╭──

Lemma has_linebreak_snoc (line : string) (c : ascii) :
  has_linebreak (line +:+ String c "") = has_linebreak line || is_linebreak c.
Proof.
  induction line as [|c' line IH].
  - rewrite append_empty_l. cbn [has_linebreak]. by rewrite orb_false_r.
  - rewrite append_cons. cbn [has_linebreak]. by rewrite IH, orb_assoc.
Qed.

Lemma splitlines_from_no_linebreak (n : nat) :
  ∀ (s line : string),
  (String.length s ≤ n)%nat →
  has_linebreak line = false →
  Forall (fun l => has_linebreak l = false) (splitlines_from line s).
Proof.
  induction n as [|n IH]; intros s line Hlen Hline.
  - destruct s; [|cbn in Hlen; lia]. cbn. destruct line; by repeat constructor.
  - destruct s as [|c rest]; cbn [splitlines_from].
    { destruct line; by repeat constructor. }
    cbn [String.length] in Hlen.
    destruct (is_linebreak c) eqn:Hc.
    + constructor; [done|]. destruct rest as [|c' rest']; [constructor|].
      cbn [String.length] in Hlen.
      destruct (is_CR c && is_LF c'); apply IH; try done; cbn; lia.
    + apply IH; [lia|]. by rewrite has_linebreak_snoc, Hline, Hc.
Qed.

(** X4. No line that [__extract_circuit_status] returns holds a line
    boundary, whatever the text it is given. *)
Theorem X4_status_lines_hold_no_boundary (data : string) :
  Forall (fun line => has_linebreak line = false)
         (__extract_circuit_status data).
Proof.
  unfold __extract_circuit_status, splitlines.
  by apply (splitlines_from_no_linebreak (String.length data)).
Qed.

Lemma splitlines_from_plain (s : string) :
  ∀ line : string,
  has_linebreak s = false →
  splitlines_from line s =
    match line +:+ s with EmptyString => [] | text => [text] end.
Proof.
  induction s as [|c rest IH]; intros line; cbn [has_linebreak splitlines_from].
  - intros _. rewrite append_empty_r. by destruct line.
  - intros [Hc Hrest]%orb_false_elim. rewrite Hc, (IH _ Hrest).
    by rewrite append_snoc.
Qed.

(** X5. A text without line boundary is its own single line, and the
    empty text has no line. *)
Theorem X5_single_line_status (data : string) :
  has_linebreak data = false →
  __extract_circuit_status data =
    match data with EmptyString => [] | _ => [data] end.
Proof.
  intros H. unfold __extract_circuit_status, splitlines.
  rewrite (splitlines_from_plain data "" H), append_empty_l.
  by destruct data.
Qed.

╰──

The records above should be repeated in full, exactly as given.

Lemma has_linebreak_snoc (line : string) (c : ascii) :
  has_linebreak (line +:+ String c "") = has_linebreak line || is_linebreak c.
Proof.
  induction line as [|c' line IH].
  - rewrite append_empty_l. cbn [has_linebreak]. by rewrite orb_false_r.
  - rewrite append_cons. cbn [has_linebreak]. by rewrite IH, orb_assoc.
Qed.

Lemma splitlines_from_no_linebreak (n : nat) :
  ∀ (s line : string),
  (String.length s ≤ n)%nat →
  has_linebreak line = false →
  Forall (fun l => has_linebreak l = false) (splitlines_from line s).
Proof.
  induction n as [|n IH]; intros s line Hlen Hline.
  - destruct s; [|cbn in Hlen; lia]. cbn. destruct line; by repeat constructor.
  - destruct s as [|c rest]; cbn [splitlines_from].
    { destruct line; by repeat constructor. }
    cbn [String.length] in Hlen.
    destruct (is_linebreak c) eqn:Hc.
    + constructor; [done|]. destruct rest as [|c' rest']; [constructor|].
      cbn [String.length] in Hlen.
      destruct (is_CR c && is_LF c'); apply IH; try done; cbn; lia.
    + apply IH; [lia|]. by rewrite has_linebreak_snoc, Hline, Hc.
Qed.

(** X4. No line that [__extract_circuit_status] returns holds a line
    boundary, whatever the text it is given. *)
Theorem X4_status_lines_hold_no_boundary (data : string) :
  Forall (fun line => has_linebreak line = false)
         (__extract_circuit_status data).
Proof.
  unfold __extract_circuit_status, splitlines.
  by apply (splitlines_from_no_linebreak (String.length data)).
Qed.

Lemma splitlines_from_plain (s : string) :
  ∀ line : string,
  has_linebreak s = false →
  splitlines_from line s =
    match line +:+ s with EmptyString => [] | text => [text] end.
Proof.
  induction s as [|c rest IH]; intros line; cbn [has_linebreak splitlines_from].
  - intros _. rewrite append_empty_r. by destruct line.
  - intros [Hc Hrest]%orb_false_elim. rewrite Hc, (IH _ Hrest).
    by rewrite append_snoc.
Qed.

(** X5. A text without line boundary is its own single line, and the
    empty text has no line. *)
Theorem X5_single_line_status (data : string) :
  has_linebreak data = false →
  __extract_circuit_status data =
    match data with EmptyString => [] | _ => [data] end.
Proof.
  intros H. unfold __extract_circuit_status, splitlines.
  rewrite (splitlines_from_plain data "" H), append_empty_l.
  by destruct data.
Qed.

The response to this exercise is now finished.